Well, since I'm female, I suppose I'll weigh in.

Reasons I'd watch porn:
1. I'm bored. Seriously, that is the #1 reason. I'm bored and I watch to watch something a little more "not mainstream" because I've had enough of watching whatever I'm binging on on Netflix and I want something a little risque and taboo because I'm human and that's human nature.

2. I'm horny and my imagination isn't wanting to give me anything good at the moment so I seek out something I can just watch and not think about. Yes, this can happen even if I'm having sex every night. It actually helps because it keeps my state of arousal on a low simmer. I don't think that would apply to someone who didn't already have a high sex drive, though. 

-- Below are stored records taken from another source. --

(** The sends and log lines of one [more_body=True] flush per token. *)
Definition streamed (tokens : list string) : list send_event :=
  (λ t, {| body := t; more_body := true |}) <$> tokens.

Definition streamed_log (tokens : list string) : list log_entry :=
  (λ t, LogInfo ("Streamed tokens: " +:+ t)) <$> tokens.

Definition error_log (fail : option exn) : list log_entry :=
  match fail with
  | None => []
  | Some e => [LogException "error in _prompt " e]
  end.

(** The same request with another message list. *)
Definition with_messages (syn : synapse)
    (messages : list (gmap string string)) : synapse :=
  {| provider := provider syn;
     model := model syn;
     messages := messages;
     seed := seed syn;
     temperature := temperature syn;
     max_tokens := max_tokens syn;
     top_p := top_p syn;
     top_k := top_k syn |}.

(** The content of a system message, and the role of any other message. *)
Definition system_content (message : gmap string string) : option string :=
  match message !! "role" with
  | Some role => if String.eqb role "system" then message !! "content" else None
  | None => None
  end.

Definition regular_role (message : gmap string string) : option string :=
  match message !! "role" with
  | Some role => if String.eqb role "system" then None else Some role
  | None => None
  end.

Definition system_contents (messages : list (gmap string string))
    : list string := omap system_content messages.

Definition regular_roles (messages : list (gmap string string))
    : list string := omap regular_role messages.

Create HintDb dispatch discriminated.

End Dispatch.

(** * Embedding batches: [embeddings] *)

Module Embedding.

(** An embedding, and an element of [result.data]. *)
Definition vector : Type := list Q.

Record item : Type := {
  embedding : vector;
  index : nat;
}.

(** [openai_client.embeddings.create(input=..., model=...,
    encoding_format='float')], awaited: the [data] of the response, or the
    exception the call ends with.  The client is not defined in the
    miner's sources, so it is a parameter. *)
Definition embeddings_client : Type := list string → string → result (list item).

(** ** [str.strip] *)

(** [str.isspace] on one character. *)
Definition isspace (a : Ascii.ascii) : bool :=
  let k := Ascii.nat_of_ascii a in
  ((9 <=? k) && (k <=? 13) || (28 <=? k) && (k <=? 32)
   || (k =? 133) || (k =? 160))%nat.

Fixpoint lstrip (s : string) : string :=
  match s with
  | EmptyString => EmptyString
  | String a rest => if isspace a then lstrip rest else s
  end.

Definition rstrip (s : string) : string := String.rev (lstrip (String.rev s)).

Definition strip (s : string) : string := rstrip (lstrip s).

(** ** [get_embeddings_in_batch] *)

(** [range(0, stop, step)] for [stop >= 0]: a zero step raises. *)
Definition py_range (stop step : Z) : result (list Z) :=
  if bool_decide (step = 0) then throw ValueError
  else if bool_decide (step < 0) then ok []
  else ok ((λ k, Z.of_nat k * step) <$> seq 0 (Z.to_nat ((stop + step - 1) / step))).

(** [texts[i:j]] for [0 <= i]. *)
Definition slice {A} (l : list A) (i j : Z) : list A :=
  take (Z.to_nat (j - i)) (drop (Z.to_nat i) l).

(** [[texts[i:i + batch_size] for i in range(0, len(texts), batch_size)]] *)
Definition batches_of (texts : list string) (batch_size : Z)
    : result (list (list string)) :=
  (starts ←? py_range (Z.of_nat (length texts)) batch_size;
   ok ((λ i, slice texts i (i + batch_size)) <$> starts))%result.

(** [[text for text in batch if text.strip()]] *)
Definition filtered_batch (batch : list string) : list string :=
  List.filter (λ text, str_truthy (strip text)) batch.
Lemma auto_sub_outfield_accounting fuel v v' :
  auto_sub_outfield players MIN_DEFS MIN_MIDS MIN_FWDS gw_number fuel v
  = Ok v' ->
  let breaks :=
    outfield_breaks players MIN_DEFS MIN_MIDS MIN_FWDS gw_number fuel v in
  total_gw_points v'
  = total_gw_points v
    + py_sum (map (pick_points players gw_number) (subbed_in breaks)) /\
  total_auto_sub_points v'
  = total_auto_sub_points v
    + py_sum (map (pick_points players gw_number) (subbed_in breaks)) /\
  handled breaks ≡ₚ gw_bench_picks v /\
  Forall (fun pk => pick_played players gw_number pk = true /\
                    (pick_position players pk = Some DEFENDER \/
                     pick_position players pk = Some MIDFIELDER))
         (subbed_in breaks) /\
  same_armband v v'.
Proof.
  revert v. induction fuel as [|fuel IH]; intros v H; cbv zeta.
  - simpl in H. simpl. destruct (gw_bench_picks v) eqn:Hq; [|done].
    inversion H; subst. unfold py_sum; simpl.
    repeat split; try lia; try done.
  - simpl in H. simpl. destruct (gw_bench_picks v) as [|q qs] eqn:Hq.
    { inversion H; subst. unfold py_sum; simpl.
      repeat split; try lia; try done. }
    apply bind_Ok in H as ([w e] & Hpass & H). simpl in H.
    rewrite Hpass.
    destruct (bench_pass_accounting v w e) as (x & -> & Hg & Ha & Hh & Hp & Hs);
      [by rewrite Hq|done|].
    destruct (IH _ H) as (Hg' & Ha' & Hh' & Hp' & Hs').
    rewrite subbed_in_cons, handled_cons.
    rewrite map_app, py_sum_app. rewrite Hq in Hh.
    split; [lia|]. split; [lia|]. split; [|split].
    + by rewrite Hh'.
    + apply Forall_app. split; [exact Hp|exact Hp'].
    + by eapply same_armband_trans.
Qed.


End OutfieldAccounting.

(** X16: in the outfield stage the gameweek total and the auto-sub
    counter grow by the same amount, the sum of the combined total points
    of the bench picks subbed in. *)
Theorem outfield_subs_count_in_both_totals
    players MIN_DEFS MIN_MIDS MIN_FWDS gw_number fuel v v' :
  auto_sub_outfield players MIN_DEFS MIN_MIDS MIN_FWDS gw_number fuel v
  = Ok v' ->
  total_gw_points v' - total_gw_points v
  = py_sum (map (pick_points players gw_number)
              (subbed_in (outfield_breaks players MIN_DEFS MIN_MIDS MIN_FWDS
                            gw_number fuel v))) /\
  total_auto_sub_points v' - total_auto_sub_points v
  = py_sum (map (pick_points players gw_number)
              (subbed_in (outfield_breaks players MIN_DEFS MIN_MIDS MIN_FWDS
                            gw_number fuel v))).
Proof.
  intros H. apply auto_sub_outfield_accounting in H as (Hg & Ha & _).
  split; lia.
Qed.

(** X17: when the outfield loop returns, the queue is empty and every
    candidate that was on it has been disposed of exactly once (subbed in,
    removed, or dropped with the rest when the pool was full); and every
    pick subbed in has minutes in the gameweek and is a defender or a
    midfielder in the store. *)
Theorem outfield_loop_handles_each_candidate_once
    players MIN_DEFS MIN_MIDS MIN_FWDS gw_number fuel v v' :
  auto_sub_outfield players MIN_DEFS MIN_MIDS MIN_FWDS gw_number fuel v
  = Ok v' ->
  gw_bench_picks v' = [] /\
  handled (outfield_breaks players MIN_DEFS MIN_MIDS MIN_FWDS
             gw_number fuel v) ≡ₚ gw_bench_picks v /\
  Forall (fun pk => pick_played players gw_number pk = true /\
                    (pick_position players pk = Some DEFENDER \/
                     pick_position players pk = Some MIDFIELDER))
         (subbed_in (outfield_breaks players MIN_DEFS MIN_MIDS MIN_FWDS
                       gw_number fuel v)).
Proof.
  intros H. split.
  - by apply auto_sub_outfield_turns in H as [_ ?].
  - by apply auto_sub_outfield_accounting in H as (_ & _ & ? & ? & _).
Qed.

(** ** What a gameweek adds up to *)

Lemma scan_total players gw_number sp v v1 :
  for_each (starting_pick_step players gw_number) sp v = Ok v1 ->
  total_gw_points v1
  = total_gw_points v
    + py_sum (map (pick_points players gw_number)
                (List.filter (pick_played players gw_number) sp)).
Proof.
  revert v. induction sp as [|pk sp IH]; intros v H; simpl in H.
  { inversion H; subst. unfold py_sum; simpl. lia. }
  apply bind_Ok in H as (w & Hw & H). apply IH in H. rewrite H.
  apply starting_pick_step_inv in Hw as (p & r & _ & Hr & Hw).
  assert (Hpl : pick_played players gw_number pk
                = truthy (Combined.minutes r))
    by (unfold pick_played; by rewrite Hr).
  assert (Hpt : pick_points players gw_number pk = Combined.total_points r)
    by (unfold pick_points; by rewrite Hr).
  simpl. rewrite Hpl.
  destruct Hw as [[-> ->]|[-> [old ->]]]; simpl.
  - assert (Hn : total_gw_points (note_armband pk r v) = total_gw_points v)
      by (unfold note_armband; by repeat case_match).
    lia.
  - rewrite Hpt. unfold py_sum. simpl. lia.
Qed.
(** C1, as amended.  Take a batch in which exactly one entry fails, with a
    recoverable classification, while the remote call and the callback of
    every other entry succeed (and a positive bound on parallel puts).
    Under every schedule [doBlockPuts] returns, and returns that
    recoverable error.  When the failing entry's block is a [*FileBlock]
    that is not indirect, the list returned holds the pointers of the
    entries of the batch that hold that same block -- exactly the failing
    entry's pointer when no other entry holds it -- and the block cache has
    been asked, once each, [DeleteKnownPtr] for the block and
    [DeleteTransient] for the last pointer of the list.  When the block is
    of another type or is an indirect file block, the list is nil and the
    cache has not been called. *)
Theorem doBlockPuts_one_recoverable_failure ei l1 bad l2
    (Hmax : (0 < maxParallelBlockPuts)%nat)
    (Hbatch : blockStates bps = l1 ++ bad :: l2)
    (Hothers : Forall succeeds_ (l1 ++ l2))
    (Hbad : remoteFailsRecoverably_ bad) :
  (∀ sched s, run_ sched (init_ ei) = Some s →
     (length sched ≤ measure (init_ ei))%nat
     ∧ ∃ sched' r,
         doBlockPuts IsPublic IsInd maxParallelBlockPuts ctx bserv bcache
           reporter tlfID tlfName bps (sched ++ sched') ei = Some r)
  ∧ (∀ sched blocksToRemove err e',
       doBlockPuts IsPublic IsInd maxParallelBlockPuts ctx bserv bcache
         reporter tlfID tlfName bps sched ei
       = Some (blocksToRemove, err, e') →
       ∃ e, err = Some e ∧ isRecoverableBlockError (Some e) = true
       ∧ match block bad with
         | FileBlockPtr fblock =>
             if IsInd fblock then
               blocksToRemove = []
               ∧ cacheCalls (trace e') = cacheCalls (trace ei)
             else
               blocksToRemove = map blockPtr (entriesOf_ fblock)
               ∧ (∃ p, last blocksToRemove = Some p
                    ∧ cacheCalls (trace e')
                      = cacheCalls (trace ei)
                        ++ [EvDeleteKnownPtr tlfID fblock;
                            EvDeleteTransient p tlfID])
               ∧ (Forall (λ bs, block bs ≠ FileBlockPtr fblock) (l1 ++ l2) →
                  blocksToRemove = [blockPtr bad]
                  ∧ cacheCalls (trace e')
                    = cacheCalls (trace ei)
                      ++ [EvDeleteKnownPtr tlfID fblock;
                          EvDeleteTransient (blockPtr bad) tlfID])
         | _ =>
             blocksToRemove = []
             ∧ cacheCalls (trace e') = cacheCalls (trace ei)
         end).
Proof.
  split.
  - intros sched s Hrun.
    destruct (doBlockPuts_terminates _ _ _ Hrun)
      as (Hlen & _ & sched' & s' & Hrun' & ptrs & err & Hpc).
    split; [done|]. exists sched', (ptrs, err, env s').
    unfold doBlockPuts. by rewrite Hrun', Hpc.
  - intros sched ptrs err e'. unfold doBlockPuts.
    destruct (run_ sched (init_ ei)) as [s|] eqn:Hrun; [|done].
    destruct (main_pc s) as [| |ptrs' err'|] eqn:Hpc; try done.
    intros [= -> -> <-].
    destruct (OneBad_run _ _ _ _ _ _ Hbatch Hothers Hbad Hrun)
      as [HI [HA|[e1 HB]]].
    + exfalso. destruct HA as (Gerr & _ & _ & _ & others & Hperm & _).
      pose proof (inv_err _ _ _ HI Gerr) as Hfail.
      destruct (returned_queue_empty s Hmax HI ltac:(by eexists _, _) Hfail)
        as (Hq & Hh & _ & Hu).
      unfold pending in Hperm. rewrite Hq, Hh, Hu in Hperm. simpl in Hperm.
      by apply Permutation_nil_cons in Hperm.
    + unfold BadPut in HB. rewrite Hpc in HB.
      destruct HB as (Hrec & _ & -> & Hout).
      exists e1. split; [done|]. split; [done|].
      unfold Outcome, blockToRemove in Hout. rewrite Hrec in Hout.
      rewrite bool_decide_eq_true_2 in Hout by done. simpl in Hout.
      destruct (block bad) as [fblock|p|p] eqn:Hblk; try done.
      destruct (IsInd fblock) eqn:Hind; simpl in Hout; [done|].
      destruct Hout as (-> & p & Hlast & Hcalls).
      split; [done|]. split; [by exists p|].
      intros Hsole. apply Forall_app in Hsole as [Hs1 Hs2].
      assert (Hent : entriesOf_ fblock = [bad]).
      { unfold entriesOf. rewrite Hbatch, filter_app.
        rewrite filter_cons_True by done.
        by rewrite !filter_none. }
      rewrite Hent in *. simpl in *. by injection Hlast as <-.
Qed.
(** * qasm2stim: the OpenQASM 2 to Stim translator of [qasm2stim.cpp]

    A shallow embedding of the scanner ([isDigit], [isSpace], [eatWS],
    [eatLine], [toFloat], [toQubit], [match]), of the gate catalog
    ([GATE_QASM], [GATE_STIM], [Circuit::translate_gate]) and of the
    translation itself ([Circuit::read_gate], [Circuit::to_stim]).

    Conventions of the embedding.
    - A buffer of [char] is a [string]: a list of 8-bit [ascii] values.
    - The read cursor [char* from] only ever moves forward and is only ever
      compared with [eof], so it is represented by the part of the input
      that is still to be read: [*from] is the first character of that
      suffix, [from++] drops it, and [from < eof] says it is not empty.
      The byte at [eof] reads as NUL ([qasm[size] = '\0'] after the
      [calloc(size + 1)] of the portable branch, the zero fill of the last
      page in the [mmap] branch).
    - The write cursor [char* to] is represented by the bytes stored through
      it so far; [*to++ = c] appends [c].  Whether those stores stay inside
      the block [calloc(size + 1)] is not part of the functions: it is
      stated separately with [stim_capacity], and the room of [max_qubits]
      with [MAX_QUBIT_DIGITS].
    - A read that leaves the buffer is the outcome [ReadPastEnd]: only the
      loop of [toFloat] can run over the NUL at [eof].  What the program
      does then depends on the memory after the buffer; the functions that
      use [eof] are given a second time over that memory ([to_stim_in]).
    - [LOGERROR] prints a diagnostic and calls [exit(1)]: the functions that
      can reach it return a [result], and an [Err] ends the run. *)

From Stdlib Require Import ZArith String Ascii List Bool Lia QArith Floats Uint63.
Import ListNotations.
Local Close Scope Q_scope.
Local Open Scope string_scope.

3. I'm looking for ideas for something new to try.

I watch stuff that I wouldn't want to do in real life. That's why it's FANTASY. It's the same reason people watch reality TV - it's pleasurable to watch things you know aren't going to happen to you, and maybe you wouldn't even want them to, but living outside of reality for that 30 minutes can up your "feel good" chemicals and relieve stress by taking you outside of reality for a bit.

I can't say I've ever watched truly taboo things, which is what I consider incest porn (especially being a parent). It just creeps me out. But my level of "creeped out" may be far lower than someone else's. My taboo might be their no big deal. I mean, I like wearing latex, and to others that's totally weird. What is my normal is someone else's "no effing way!"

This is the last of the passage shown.